▶ Instructions to follow: Counting only lines below that hold "buzz", give the total alone.
[[ Data provided, beginning ]]
(* ===== verification/JobWire.v ===== *)
(** * The wire format of the job queue

    [crates/buzz-core/src/job.rs]: the events a worker and the relay exchange
    about one job. JSON is a library ([JobJson]); a message of the parser is a
    constructor of [JobParseError]. *)

From Stdlib Require Import ZArith Lia Ascii.
From stdpp Require Import base list gmap strings numbers.
From S2P Require Import Prelude MachineInt RustStr Event.
Local Open Scope Z_scope.

Definition JOB_LEASE_SECS : Z := 120.
Definition JOB_HEARTBEAT_SECS : Z := 30.
Definition MAX_JOB_ATTEMPTS : Z := 3.
Definition MAX_JOB_INSTRUCTION : Z := 8000.
Definition MAX_NONCE : Z := 64.
Definition MAX_JOB_DETAIL : Z := 16000.
Definition MAX_JOB_STAMP : Z := 256.
Definition MAX_CHECKPOINT_TEXT : Z := 4000.
Definition MAX_ARTIFACT_TEXT : Z := 4000.

Inductive JobStatus := JobOpen | Leased | Done | Failed | Abandoned.
#[export] Instance JobStatus_eq_dec : EqDecision JobStatus.
Proof. solve_decision. Defined.
Lemma task_id_check raw t :
  validate_task_id raw = Ok t -> 1 <= chars_count t ->
  (1 <=? chars_count (btrim t)) && (chars_count (btrim t) <=? 128) = true.
Proof.
  unfold validate_task_id. case_match eqn:Hc; [done|]. intros [= <-].
  rewrite btrim_stuck by apply trim_stuck. apply orb_false_iff in Hc as [_ Hle]. lia.
Qed.

(** What a statement that keeps the constraints of a row comes to. *)
Lemma update_where_total now p f (key : Key) t :
  map_Forall (fun _ r => checks r = true) t -> (forall r, p r = true -> RowOk r -> RowOk (f r)) ->
  match update_where now p f key t with
  | Ok (o, _) => write_fenced now (fst key) = true -> o = None
  | Err e => write_fenced now (fst key) = true /\ e = WriteFenced
  end.
Proof.
  intros Hall Hf. unfold update_where. destruct (t !! key) as [r|] eqn:Hr; [|done].
  destruct (p r) eqn:Hp; [|done]. destruct (write_fenced now (fst key)); [done|].
  rewrite (proj2 (checks_spec (f r))); [done|]. apply Hf; [done|]. by apply checks_spec, (Hall key).
Qed.


(** ** One fenced community stops the sweep *)

(** The sweep does not leave out the communities being deleted: a lapsed lease
    of one of them among the rows it locked fails the statement, and no lease of
    any community is reclaimed. *)
Theorem fenced_lease_stops_the_sweep (now : Instant) due ss (key : Key) r :
  (exec_all ss).2 !! key = Some r -> lease_due now r = true -> write_fenced now (fst key) = true ->
  NoDup due -> key ∈ due ->
  exists e, expire_due_leases now MAX_JOB_ATTEMPTS due (exec_all ss).2 = Err e.
Proof.
  generalize (exec_all ss).2. intros t Hr Hdue Hf Hnd Hin. revert t Hr. induction Hnd as [|k due Hk Hnd IH]; intros t Hr.
  { by apply not_elem_of_nil in Hin. }
  cbn [expire_due_leases]. destruct (expire_lease now MAX_JOB_ATTEMPTS k t) as [[o t']|e] eqn:E; cbn [rbind]; [|by eauto].
  apply elem_of_cons in Hin as [<-|Hin].
  - unfold expire_lease, update_where in E. rewrite Hr, Hdue, Hf in E. done.
  - assert (t' !! key = Some r) as Hr'.
    { apply update_where_ok in E. destruct o as [r'|]; [|by destruct E as [-> _]].
      destruct E as (r0 & _ & _ & _ & _ & ->). rewrite lookup_insert_ne; [done|]. by intros ->. }
    destruct (IH Hin t' Hr') as [e He]. rewrite He. by eauto.
Qed.
End Table.
(* ===== verification/GatewaySettle.v ===== *)
(** * The AI gateway: settling a call

    The rest of [crates/buzz-relay/src/gateway/mod.rs]: what is read off a
    provider's response as it streams by, the job that charges it with its
    retries, and the worker that forwards the response. The worker holds one
    chunk back until the charge is written. *)

From Stdlib Require Import ZArith Lia Ascii.
From stdpp Require Import base gmap list strings numbers.
From S2P Require Import Prelude MachineInt RustStr Json Usage Prices Metering Credits Gateway.
Local Open Scope Z_scope.
Local Open Scope colony_scope.

Definition SETTLE_MAX_ATTEMPTS : nat := 3.
Definition MAX_TEE_PARSE_TAIL_BYTES : nat := 131072.

(** ** Reading a chunk that may hold half a document *)

(** What follows the first [needle] of [s]. *)
Fixpoint after_needle (needle s : string) : option string :=
  match strip_prefix needle s with
  | Some rest => Some rest
  | None => match s with String _ s => after_needle needle s | EmptyString => None end
  end.
(** [u8::is_ascii_whitespace]. *)
Definition ascii_whitespace (c : ascii) : bool :=
  existsb (Z.eqb (code c)) [32; 9; 10; 12; 13].
Fixpoint skip_whitespace (s : string) : string :=
  match s with
  | String c s' => if ascii_whitespace c then skip_whitespace s' else s
  | EmptyString => s
  end.
Definition quote : string := bytes_str [34]%N.
Definition is_char (n : Z) (c : ascii) : bool := code c =? n.

(** The string literal that goes on with [s], up to its closing quote. *)
Fixpoint string_literal (escaped : bool) (s : string) : option string :=
  match s with
  | EmptyString => None
  | String c s =>
      if is_char 34 c && negb escaped then Some (String c EmptyString)
      else String c <$> string_literal (is_char 92 c && negb escaped) s
  end.
(** [extract_json_string_field], from an offset on. An occurrence of the field's
    name takes its bytes: the length is enough fuel. *)
Fixpoint extract_string_go `{JsonLib} (fuel : nat) (needle s : string) : option string :=
  match fuel with
  | O => None
  | S fuel =>
      match after_needle needle s with
      | None => None
      | Some rest =>
          match strip_prefix ":" (skip_whitespace rest) with
          | None => extract_string_go fuel needle rest
          | Some value =>
              match strip_prefix quote (skip_whitespace value) with
              | None => extract_string_go fuel needle rest
              | Some text =>
                  literal ← string_literal false text;
                  json_from_str (quote +:+ literal) ≫= as_string
              end
          end
      end
  end.
Definition extract_json_string_field `{JsonLib} (bytes field : string) : option string :=
  extract_string_go (S (String.length bytes)) (quote +:+ field +:+ quote) bytes.

(** The object that goes on with [s], up to the brace that closes it; the count
    of open braces saturates. *)
Fixpoint object_literal (depth : nat) (in_string escaped : bool) (s : string) : option string :=
  match s with
  | EmptyString => None
  | String c s =>
      if in_string then
        String c <$> object_literal depth (negb (is_char 34 c && negb escaped))
                       (is_char 92 c && negb escaped) s
      else if is_char 34 c then String c <$> object_literal depth true escaped s
      else if is_char 123 c then String c <$> object_literal (S depth) false escaped s
      else if is_char 125 c then
        if (depth <=? 1)%nat then Some (String c EmptyString)
        else String c <$> object_literal (pred depth) false escaped s
      else String c <$> object_literal depth false escaped s
  end.
(** [extract_json_object]. *)
Fixpoint extract_object_go `{JsonLib} (fuel : nat) (needle s : string) : option Json :=
  match fuel with
  | O => None
  | S fuel =>
      match after_needle needle s with
      | None => None
      | Some rest =>
          let rest := skip_whitespace rest in
          match strip_prefix ":" rest with
          | None => extract_object_go fuel needle rest
          | Some value =>
              let value := skip_whitespace value in
              if starts_with "{" value
              then object_literal 0 false false value ≫= json_from_str
              else extract_object_go fuel needle value
          end
      end
  end.
Definition extract_json_object `{JsonLib} (bytes field : string) : option Json :=
  extract_object_go (S (String.length bytes)) (quote +:+ field +:+ quote) bytes.

Section Settle.
Context `{JsonLib, JsonFloatLib}.

Definition with_identity (request_id model : option string) (parsed : ParsedUsage) : ParsedUsage :=
  {| pu_tokens := pu_tokens parsed; pu_model := opt_or model (pu_model parsed);
     pu_request_id := opt_or request_id (pu_request_id parsed);
     pu_observed_cost := pu_observed_cost parsed |}.
Definition opt_field (key : string) (value : option string) : list (string * Json) :=
  match value with Some v => [(key, JString v)] | None => [] end.
(** [parse_bounded_json_response]. *)
Definition parse_bounded_json_response (tail : string) (request_id model : option string) : ParsedUsage :=
  let parsed := openai_parse_json_response tail in
  if is_some (pu_tokens parsed) || is_some (pu_observed_cost parsed) then parsed
  else
    match extract_json_object tail "usage" with
    | None => with_identity request_id model parsed
    | Some usage =>
        let root := json_object ([("usage"%string, usage)] ++ opt_field "id" request_id
                                 ++ opt_field "model" model) in
        with_identity request_id model (openai_parse_json_response (json_to_string root))
    end.

(** ** The job *)

(** [SettleMeta]. *)
Record SettleMeta := {
  m_pubkey : string;
  m_model_id : string;
  m_intent_id : Z;
  m_intent_reference : string;
  m_is_sse : bool;
  m_parseable : bool;
  m_http_status : Z;
}.
(** [SettleJob]. *)
Record SettleJob := {
  j_pubkey : string;
  j_model_id : string;
  j_intent_id : Z;
  j_intent_reference : string;
  j_parsed : ParsedUsage;
  j_http_status : Z;
  j_parseable : bool;
  j_reference : string;
}.
(** The fields of [SettleTee] that it changes. *)
Record SettleTee := {
  buffer : string;
  captured_request_id : option string;
  captured_model : option string;
  pending : option string;
  meta : option SettleMeta;
}.

(** [StatusCode::is_success]; [i16::try_from(status).unwrap_or(i16::MAX)]. *)
Definition is_success (status : Z) : bool := (200 <=? status) && (status <? 300).
Definition status_i16 (status : Z) : Z := Z.min status 32767.

(** The last [MAX_TEE_PARSE_TAIL_BYTES] bytes. *)
Definition tail_bytes (s : string) : string :=
  String.substring (String.length s - MAX_TEE_PARSE_TAIL_BYTES) (String.length s) s.
(** [SettleTee::accumulate], without the chunk it holds back. *)
Definition accumulate (chunk : string) (tee : SettleTee) : SettleTee :=
  {| buffer := tail_bytes (buffer tee +:+ chunk);
     captured_request_id := opt_or (captured_request_id tee) (extract_json_string_field chunk "id");
     captured_model := opt_or (captured_model tee) (extract_json_string_field chunk "model");
     pending := pending tee; meta := meta tee |}.
Definition set_pending (chunk : option string) (tee : SettleTee) : SettleTee :=
  {| buffer := buffer tee; captured_request_id := captured_request_id tee;
     captured_model := captured_model tee; pending := chunk; meta := meta tee |}.

(** What the wire said, as [take_job] reads it. *)
Definition parse_response (m : SettleMeta) (tee : SettleTee) : ParsedUsage :=
  let parsed :=
    if negb (m_parseable m) || negb (is_success (m_http_status m)) then no_usage
    else if m_is_sse m then openai_parse_sse_response (buffer tee)
    else parse_bounded_json_response (buffer tee) (captured_request_id tee) (captured_model tee) in
  {| pu_tokens := pu_tokens parsed; pu_model := opt_or (pu_model parsed) (captured_model tee);
     pu_request_id := opt_or (pu_request_id parsed) (captured_request_id tee);
     pu_observed_cost := pu_observed_cost parsed |}.
(** [SettleTee::take_job]: once. *)
Definition take_job (tee : SettleTee) : option SettleJob * SettleTee :=
  match meta tee with
  | None => (None, tee)
  | Some m =>
      let parsed := parse_response m tee in
      let reference := match pu_request_id parsed with
                       | Some id => if str_is_empty id then m_intent_reference m else id
                       | None => m_intent_reference m
                       end in
      (Some {| j_pubkey := m_pubkey m; j_model_id := m_model_id m; j_intent_id := m_intent_id m;
               j_intent_reference := m_intent_reference m; j_parsed := parsed;
               j_http_status := m_http_status m; j_parseable := m_parseable m;
               j_reference := reference |},
       {| buffer := EmptyString; captured_request_id := captured_request_id tee;
          captured_model := captured_model tee; pending := pending tee; meta := None |})
  end.

(** ** Charging

    [anyhow]'s errors only reach the log: those of [settle_one]'s own are
    [InvalidData]. [wall] gives the clock of each recover, in seconds. *)

(** The [SettledDebit] of a written entry. *)
Definition settled_of (applied : AppliedLedgerEntry) (message : string) : Db (option SettledDebit) :=
  db_ret (let? cost := ok_or (observed_cost (entry applied)) (InvalidData message) in
          Ok (Some {| sd_ledger_id := id (entry applied); sd_reference := reference (entry applied);
                      sd_cost := cost; sd_created_at := instant (created_at (entry applied)) |})).

(** The charge of [settle_one], once the intent says the provider answered. *)
Definition charge (prices : PriceBook) (at_unix : Z) (job : SettleJob) : Db (option SettledDebit) :=
  match pu_observed_cost (j_parsed job) with
  | Some cost =>
      db! result := stmt (fun fault now => debit_observed_for_gateway_intent fault now (j_intent_id job)
                            (j_pubkey job) cost (j_reference job) (j_model_id job)
                            (pu_request_id (j_parsed job))) in
      settled_of result "observed debit returned without observed_cost"
  | None =>
      match pu_tokens (j_parsed job) ≫= fun tokens => price_tokens prices (j_model_id job) tokens at_unix with
      | None => db_ret (Ok None)
      | Some cost =>
          if u64_max <? cost then db_ret (Err (InvalidData "estimated cost exceeds u64"))
          else
            db! result := stmt (fun fault now => debit_estimated_for_gateway_intent fault now (j_intent_id job)
                                  (j_pubkey job) cost (j_reference job) (j_model_id job)
                                  (pu_request_id (j_parsed job))) in
            settled_of result "estimated debit returned without observed_cost"
      end
  end.
(** [settle_one]. *)
Definition settle_one (prices : PriceBook) (wall : Z) (job : SettleJob) : Db (option SettledDebit) :=
  if negb (is_success (j_http_status job)) then db_ret (Ok None)
  else
    let observed := pu_observed_cost (j_parsed job) in
    if is_some observed && negb (is_some (observed ≫= cost_i64))
    then db_ret (Err (InvalidData "observed cost exceeds BIGINT"))
    else
      db! _ := stmt (fun fault now => mark_gateway_provider_completed fault now (j_intent_id job)
                       (pu_request_id (j_parsed job)) observed (status_i16 (j_http_status job))) in
      charge prices (Z.max wall 0) job.

(** The loop of [settle_with_retry]: [attempts] are left. *)
Fixpoint retry (attempts : nat) (prices : PriceBook) (wall : nat -> Z) (job : SettleJob)
    (last : DbError) : Db (option SettledDebit) :=
  match attempts with
  | O => db_ret (Err last)
  | S attempts =>
      db! r := recover (settle_one prices (wall attempts) job) in
      match r with
      | Ok settled => db_ret (Ok settled)
      | Err e => retry attempts prices wall job e
      end
  end.
Definition settle_with_retry (prices : PriceBook) (wall : nat -> Z) (job : SettleJob)
    : Db (option SettledDebit) :=
  retry SETTLE_MAX_ATTEMPTS prices wall job (InvalidData "settle failed").

(** [record_reconciliation_outcome]: a failure only reaches the log. *)
Definition record_reconciliation_outcome (job : SettleJob) (reason : string) : Db unit :=
  db! _ := recover (stmt (fun fault now => mark_gateway_intent_reconciliation fault now (j_intent_id job)
                            reason (pu_request_id (j_parsed job))
                            (pu_observed_cost (j_parsed job) ≫= cost_i64)
                            (status_i16 (j_http_status job)))) in
  db_ret (Ok tt).

(** [settle_job]. *)
Definition settle_job (prices : PriceBook) (wall : nat -> Z) (job : option SettleJob)
    : Db (option SettledDebit) :=
  match job with
  | None => db_ret (Ok None)
  | Some job =>
      if negb (is_success (j_http_status job)) then
        db! _ := recover (stmt (fun fault now => resolve_gateway_intent_no_charge fault now
                                  (j_intent_id job) (status_i16 (j_http_status job)))) in
        db_ret (Ok None)
      else
        db! r := recover (settle_with_retry prices wall job) in
        match r with
        | Ok (Some settled) => db_ret (Ok (Some settled))
        | Ok None =>
            db! _ := record_reconciliation_outcome job
                       (if j_parseable job then "missing_or_unusable_usage"
                        else "unsupported_content_encoding") in
            db_ret (Ok None)
        | Err _ =>
            db! _ := record_reconciliation_outcome job "settle_failed_after_retries" in
            db_ret (Ok None)
        end
  end.

(** ** The worker *)

(** What the worker does that another can see: a chunk handed to the client, an
    error handed to it, the settle of a job. *)
Inductive Effect :=
| Forwarded (chunk : string)
| Broken
| Settled (job : option SettleJob).

(** [send] to the client's channel, the [n]th of the response: [open n] is
    whether the client still listens. A failed send drops the sender. *)
Definition send (listens : nat -> bool) (n : nat) (e : Effect) : list Effect * bool :=
  if listens n then ([e], true) else ([], false).

(** The end of [drive]: settle, then release what was held back, then the error
    the provider's stream broke with. *)
Definition finish_stream (listens : nat -> bool) (n : nat) (sender broken : bool) (tee : SettleTee)
    : list Effect :=
  let '(job, tee) := take_job tee in
  Settled job ::
  if sender then
    match pending tee with
    | Some chunk =>
        let '(sent, sender) := send listens n (Forwarded chunk) in
        sent ++ if broken && sender then fst (send listens (S n) Broken) else []
    | None => if broken then fst (send listens n Broken) else []
    end
  else [].

(** [SettleTee::drive] over the chunks of the provider's stream, which ends or
    [breaks]. *)
Fixpoint drive (listens : nat -> bool) (n : nat) (sender : bool) (chunks : list string) (breaks : bool)
    (tee : SettleTee) : list Effect :=
  match chunks with
  | [] => finish_stream listens n sender breaks tee
  | chunk :: chunks =>
      let tee := accumulate chunk tee in
      match pending tee with
      | Some previous =>
          if sender then
            let '(sent, sender) := send listens n (Forwarded previous) in
            sent ++ drive listens (S n) sender chunks breaks (set_pending (Some chunk) tee)
          else drive listens n sender chunks breaks (set_pending (Some chunk) tee)
      | None => drive listens n sender chunks breaks (set_pending (Some chunk) tee)
      end
  end.

(** [SettleTee::new]. *)
Definition new_tee (m : SettleMeta) : SettleTee :=
  {| buffer := EmptyString; captured_request_id := None; captured_model := None; pending := None;
     meta := Some m |}.

End Settle.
[[ Data provided, end ]]
▶ Answer section: 2